The amount of dedication required for the time-lapse video above is astounding. Titled “Fall,” it shows the colors of New York City’s Central Park changing with the seasons over a period of half a year. Here’s what its creator, photographer Jamie Scott, says about it:
One of the most striking things about New York City is the fall colors and there’s no better place to view this then Central Park. I chose 15 locations in the park and revisited them 2 days a week for six months, recording all camera positions and lens information to create consistency in the images. All shots were taken just after sunrise.
Here’s an amazing time-lapse created using NASA’s Earth Observatory photographs of our planet. It spans an entire year, and shows how lands change with the passing of seasons. You can download a higher-res version here.
This creative time-lapse video (a commercial for Volvo) shows a beautiful outdoor scene transform from one season to another through time-lapse photography. If computer trickery wasn’t involved in the creation, then this video must have required a whole lot of patience and hard work.
Here’s a cool and creative video that will only take 6 seconds of your time. Photographs from 3 different locations were taken every day over the course of six months, converted to HDR imagery, and combined into this short time-lapse video that shows the changing of a face and of seasons.
The changing of seasons in HDR is an interesting concept that we hope to see more of in the future!

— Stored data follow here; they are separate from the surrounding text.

(** * Calculator MCP server: the nine arithmetic tools of
    [calculator_server.py], over the IEEE binary64 floats that the tools'
    [float] parameters carry.

    A Python [float] is an IEEE 754 binary64 value.  It is represented here by
    [spec_float] of the Standard Library at precision 53 and maximal exponent
    1024 (the specification of Rocq's own primitive floats, without NaN
    payloads); every operation is the correctly rounded (round to nearest,
    ties to even) operation of [SpecFloat].  Literals are written as primitive
    floats and read through [Prim2SF]. *)

From Stdlib Require Import ZArith QArith Qabs Qminmax Bool String Lia.
From Stdlib Require Import Floats.
From Stdlib Require Reals Psatz.

Set Warnings "-inexact-float,-unused-intro-pattern".
Open Scope Z_scope.

Module Calculator.

Definition pyfloat := spec_float.

(** A float literal of the source, read as a [spec_float]. *)
Definition lit (f : PrimFloat.float) : pyfloat := Prim2SF f.

Definition fzero : pyfloat := S754_zero false.
Definition fone : pyfloat := Eval vm_compute in Prim2SF 1%float.
Definition fhundred : pyfloat := Eval vm_compute in Prim2SF 100%float.

(** ** Python-level primitives *)

(** Python exceptions raised by the tools, with their messages. *)
Inductive exn :=
| ValueError (msg : string)
| OverflowError (msg : string)
| ZeroDivisionError (msg : string).

(** The outcome of a call: a returned float or a raised exception. *)
Inductive outcome :=
| Ok (v : pyfloat)
| Raise (e : exn).

(** Numeric comparisons [==], [<] on floats (an [int] operand such as the
    literal [0] is compared exactly, as a float of the same value). *)
Definition py_eq (x y : pyfloat) : bool := SFeqb x y.
Definition py_lt (x y : pyfloat) : bool := SFltb x y.

(** [x] is a binary64 value: a finite float has a canonical mantissa and an
    exponent in range (every float Python holds is one). *)
Definition sf_valid (x : pyfloat) : bool := SpecFloat.valid_binary prec emax x.

Definition sf_is_nan (x : pyfloat) : bool :=
  match x with S754_nan => true | _ => false end.

Definition sf_is_finite (x : pyfloat) : bool :=
  match x with S754_zero _ | S754_finite _ _ _ => true | _ => false end.

(** The sign bit (C's [signbit]); a NaN carries none here. *)
Definition sf_sign (x : pyfloat) : bool :=
  match x with
  | S754_zero s | S754_infinity s | S754_finite s _ _ => s
  | S754_nan => false
  end.

(** C's [copysign(0.0, y)]. *)
Definition copysign_zero (y : pyfloat) : pyfloat := S754_zero (sf_sign y).

(** [a / b] on floats: [float_div] raises [ZeroDivisionError] on a zero
    divisor, otherwise divides with IEEE rounding. *)
Definition py_truediv (a b : pyfloat) : outcome :=
  if py_eq b fzero then Raise (ZeroDivisionError "float division by zero")
  else Ok (SF64div a b).

(** C's [fmod]: the exact remainder [x - n*y] with [n] the quotient of
    [x / y] truncated towards zero; it has the sign of [x]. *)
Definition c_fmod (x y : pyfloat) : pyfloat :=
  match x, y with
  | S754_nan, _ | _, S754_nan => S754_nan
  | S754_infinity _, _ => S754_nan
  | _, S754_zero _ => S754_nan
  | S754_zero _, _ => x
  | S754_finite _ _ _, S754_infinity _ => x
  | S754_finite sx mx ex, S754_finite _ my ey =>
      let ez := Z.min ex ey in
      let r := Z.rem (Zpos (fst (shl_align mx ex ez))) (Zpos (fst (shl_align my ey ez))) in
      binary_normalize prec emax (cond_Zopp sx r) ez sx
  end.

(** [a % b] on floats ([float_rem] of CPython): the remainder of [fmod] is
    moved to the sign of the divisor. *)
Definition py_mod (vx wx : pyfloat) : outcome :=
  if py_eq wx fzero then Raise (ZeroDivisionError "float modulo")
  else
    let m := c_fmod vx wx in
    if negb (py_eq m fzero) then
      if xorb (py_lt wx fzero) (py_lt m fzero) then Ok (SF64add m wx) else Ok m
    else Ok (copysign_zero wx).

(** ** Integer tests on floats, used by [math.pow] *)

(** [y] is a finite float with an integral value. *)
Definition sf_is_integer (y : pyfloat) : bool :=
  match y with
  | S754_zero _ => true
  | S754_finite _ m e => (0 <=? e) || (Z.pos m mod 2 ^ (- e) =? 0)
  | _ => false
  end.

(** [y] is a finite float whose value is an odd integer. *)
Definition sf_is_odd_integer (y : pyfloat) : bool :=
  match y with
  | S754_finite _ m e =>
      if 0 <? e then false
      else sf_is_integer y && Z.odd (Z.shiftr (Z.pos m) (- e))
  | _ => false
  end.

(** The value of [y] as a natural number, when [y] is a non-negative
    integer. *)
Definition sf_nonneg_integer (y : pyfloat) : option Z :=
  match y with
  | S754_zero _ => Some 0
  | S754_finite false m e =>
      if sf_is_integer y then Some (Z.shiftr (Z.pos m) (- e)) else None
  | _ => None
  end.

(** [x ^ n] for a finite [x] and [n >= 0], when that power is exactly a
    float. *)
Definition pow_nat_exact (x : pyfloat) (n : Z) : option pyfloat :=
  if n =? 0 then (if sf_is_finite x then Some fone else None)
  else
    match x with
    | S754_zero s => Some (S754_zero (s && Z.odd n))
    | S754_finite s m e =>
        let M := Z.pos m ^ n in
        let E := e * n in
        let sg := s && Z.odd n in
        match binary_normalize prec emax (cond_Zopp sg M) E false with
        | S754_finite s' m' e' =>
            let k := Z.min e' E in
            if Bool.eqb s' sg && (Z.shiftl (Z.pos m') (e' - k) =? Z.shiftl M (E - k))
            then Some (S754_finite s' m' e') else None
        | _ => None
        end
    | _ => None
    end.
(** The exit check of the loops (backtester.py, lines 83-87;
    paper_trader.py, lines 155-160; paper_trader_api.py, lines 372-378).
    Printing and saving are left out.  [should_exit_position] returns a true
    flag only together with a reason, so the branch of a true flag without
    a reason is never taken. *)
Definition check_exit (self : Engine) (current_price current_atr : Q)
    (current_time : timestamp) : Engine * result unit :=
  match position self with
  | None => (self, Ok tt)
  | Some _ =>
      match should_exit_position self current_price (Some current_atr) with
      | (self1, Raise e) => (self1, Raise e)
      | (self1, Ok (should_exit, reason_)) =>
          if should_exit
          then
            match reason_ with
            | Some r =>
                match close_position self1 current_price current_time r with
                | (self2, Raise e) => (self2, Raise e)
                | (self2, Ok _) => (self2, Ok tt)
                end
            | None => (self1, Ok tt)
            end
          else (self1, Ok tt)
      end
  end.

(** The entry check of the loops (backtester.py, lines 90-94;
    paper_trader.py, lines 163-168; paper_trader_api.py, lines 381-386):
    [i] is the index passed to [check_signal], none in the live traders. *)
Definition check_entry (self : Engine) (df : dataframe) (i : option Z)
    (current_time : timestamp) : Engine * result unit :=
  match position self with
  | Some _ => (self, Ok tt)
  | None =>
      match check_signal self df i with
      | (self1, Raise e) => (self1, Raise e)
      | (self1, Ok None) => (self1, Ok tt)
      | (self1, Ok (Some signal)) =>
          match open_position self1 signal current_time with
          | (self2, Raise e) => (self2, Raise e)
          | (self2, Ok _) => (self2, Ok tt)
          end
      end
  end.

(** [df.iloc[-1]]. *)
Definition iloc_last (df : dataframe) : result Row.t :=
  match nth_error df (length df - 1) with
  | Some r => Ok r
  | None => Raise IndexError
  end.

(** The live traders: the body of the polling loop on the
    indicator-augmented dataframe (paper_trader.py, lines 150-168;
    paper_trader_api.py, lines 343-386).  Fetching, printing, saving and
    sleeping are left out; an exception is what the loop's handlers
    receive. *)
Module PaperTradingBot.
Definition iteration (self : Engine) (df : dataframe)
    : Engine * result unit :=
  match iloc_last df with
  | Raise e => (self, Raise e)
  | Ok current =>
      let current_price := Row.close current in
      let current_atr := Row.atr current in
      let current_time := Row.name current in
      match check_exit self current_price current_atr current_time with
      | (self1, Raise e) => (self1, Raise e)
      | (self1, Ok _) => check_entry self1 df None current_time
      end
  end.

(** Successive iterations, each on the dataframe fetched for it; an
    exception is caught by the loop, which goes on with the engine as it
    is. *)
Definition iterations (self : Engine) (dfs : list dataframe) : Engine :=
  fold_left (fun s df => fst (iteration s df)) dfs self.
End PaperTradingBot.

(** The backtester: the engine and the equity curve. *)
Module CryptoBacktester.
Record t : Type := mk {
  engine : Engine;
  equity_curve : list (timestamp * Q)
}.

(** The body of the backtest loop at index [i] (backtester.py, lines
    64-94). *)
Definition step (bt : t) (df : dataframe) (i : nat) : t * result unit :=
  match iloc df (Z.of_nat i) with
  | Raise e => (bt, Raise e)
  | Ok current =>
      let current_time := Row.name current in
      let current_price := Row.close current in
      let current_atr := Row.atr current in
      let curve :=
        equity_curve bt
        ++ [(current_time, current_equity (engine bt) current_price)] in
      match check_exit (engine bt) current_price current_atr current_time with
      | (self1, Raise e) => (mk self1 curve, Raise e)
      | (self1, Ok _) =>
          match check_entry self1 df (Some (Z.of_nat i)) current_time with
          | (self2, Raise e) => (mk self2 curve, Raise e)
          | (self2, Ok _) => (mk self2 curve, Ok tt)
          end
      end
  end.

(** [for i in range(len(df))]: the loop stops at the first exception. *)
Fixpoint loop (bt : t) (df : dataframe) (indices : list nat)
    : t * result unit :=
  match indices with
  | [] => (bt, Ok tt)
  | i :: rest =>
      match step bt df i with
      | (bt1, Raise e) => (bt1, Raise e)
      | (bt1, Ok _) => loop bt1 df rest
      end
  end.

(** [run] on the indicator-augmented dataframe, up to the call of
    [analyze_results] (backtester.py, lines 63-99). *)
Definition run (bt : t) (df : dataframe) : t * result unit :=
  match loop bt df (seq 0 (length df)) with
  | (bt1, Raise e) => (bt1, Raise e)
  | (bt1, Ok _) =>
      match position (engine bt1) with
      | None => (bt1, Ok tt)
      | Some _ =>
          match iloc_last df with
          | Raise e => (bt1, Raise e)
          | Ok last_row =>
              match
                close_position (engine bt1) (Row.close last_row)
                  (Row.name last_row) END_OF_DATA
              with
              | (self2, Raise e) => (mk self2 (equity_curve bt1), Raise e)
              | (self2, Ok _) => (mk self2 (equity_curve bt1), Ok tt)
              end
          end
      end
  end.
End CryptoBacktester.


(** ** Equity analytics of the drivers *)

(** [Series.cummax()]. *)
Fixpoint cummax_from (m : Q) (xs : list Q) : list Q :=
  match xs with
  | [] => []
  | x :: rest =>
      let m' := if Qltb m x then x else m in
      m' :: cummax_from m' rest
  end.

Definition cummax (xs : list Q) : list Q :=
  match xs with
  | [] => []
  | x :: rest => x :: cummax_from x rest
  end.

(** The ['drawdown'] column, [(equity - peak) / peak * 100] with
    [peak = equity.cummax()] (backtester.py, lines 132-133;
    paper_trader_api.py, lines 271-272).  The division is the element-wise
    one of pandas, which does not raise; a zero peak gives an infinity or
    NaN there and is outside this model. *)
Definition drawdown (equity : list Q) : list Q :=
  map (fun ep => (fst ep - snd ep) / snd ep * 100)
    (combine equity (cummax equity)).
Definition int_add (a b : Z) : Z := int_wrap (a + b).
Definition int_sub (a b : Z) : Z := int_wrap (a - b).

Definition in_int_range (z : Z) : Prop := INT_MIN <= z <= INT_MAX.

Abbreviation double := PrimFloat.float.

(** [std::numeric_limits<double>::epsilon()], that is 2^-52. *)
Definition DBL_EPSILON : double := 0x1p-52%float.

(** [std::isinf]. *)
Definition isinf (x : double) : bool := PrimFloat.is_infinity x.

(** [std::fabs]. *)
Definition fabs (x : double) : double := PrimFloat.abs x.

(** The integral part of a finite double (rounding toward zero), as the
    floating-integral conversion takes it. *)
Definition double_trunc (x : double) : option Z :=
  match Prim2SF x with
  | S754_zero _ => Some 0
  | S754_finite s m e =>
      let a := Z.shiftl (Z.pos m) e in
      Some (if s then - a else a)
  | S754_infinity _ => None
  | S754_nan => None
  end.

(** Conversion of a [double] to [int]: the truncated value when [int]
    can hold it; otherwise the behaviour is undefined. *)
Definition double_to_int (x : double) : result Z :=
  match double_trunc x with
  | Some z => if (INT_MIN <=? z) && (z <=? INT_MAX) then Ok z
              else Err FloatToIntOverflow
  | None => Err FloatToIntOverflow
  end.
(** * Pat-Vara: the VARA modem client, its event loop and its data stream

    A shallow embedding of [vara/vara.go] (the session: [Modem],
    [writeCmd], [cmdListen], [handleConnect], [handleDisconnect]) and of
    [vara/conn.go] (the stream handed to clients: [Flush], [Close], [Read],
    [Write]), with the properties the specification states about them.

    Conventions of the model.

    - Go's [int] is a 64-bit two's complement integer; arithmetic on it is
      written with its wrap-around ([GoInt.wrap]).
    - Instants and durations are integers counting nanoseconds, the unit
      of [time.Duration].  A call starts at an instant [now]; the
      statements of a call take no time, only its blocking points do.
    - What a goroutine finds on a channel it receives from is given as the
      list of the deliveries made to it, each with the instant it is made:
      finitely many, after which nothing is delivered (the empty list is a
      channel nothing is ever delivered on).  A statement about a call is
      therefore about the runs in which the deliveries come to an end.
      [Flush] and the throttle of [Write] restart their timer on every
      report and go on as long as reports keep coming; this is stated of
      every number of reports ([keepFlushing], [keepThrottled]), and no
      statement says that they return whatever is delivered.
    - A blocking call yields [Returned r] or [Blocked], the latter when it
      waits for ever on the given deliveries.
    - The fields of a connection are read where the source reads them, on
      the value the call is given; other goroutines act on a call through
      the deliveries only.
    - The debug output of [Flush], [Read] and [Write] is left out; that of
      the session and of [Close], which pass the modem on, is kept. *)

From Stdlib Require Import ZArith List String Ascii Bool Lia.
From Stdlib.Strings Require Byte.
Import ListNotations.
Open Scope string_scope.
Open Scope Z_scope.

(** ** Go integers *)

Module GoInt.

Eirik Solheim has been making videos documenting the changing of seasons since 2005. Over the past year, he glued a Canon 400D camera with an EF-S 10-22mm lens to a shelf, and had it shoot one photograph every 30 minutes of the scene outside. By the end of the year, he had over 16,000 photographs to work with. He then selected about 3,500 of the images (he didn’t use the ones shot at night, for example) and combined them into a time-lapse video showing the passing of 1 year and 4 seasons in a mere 2 minutes.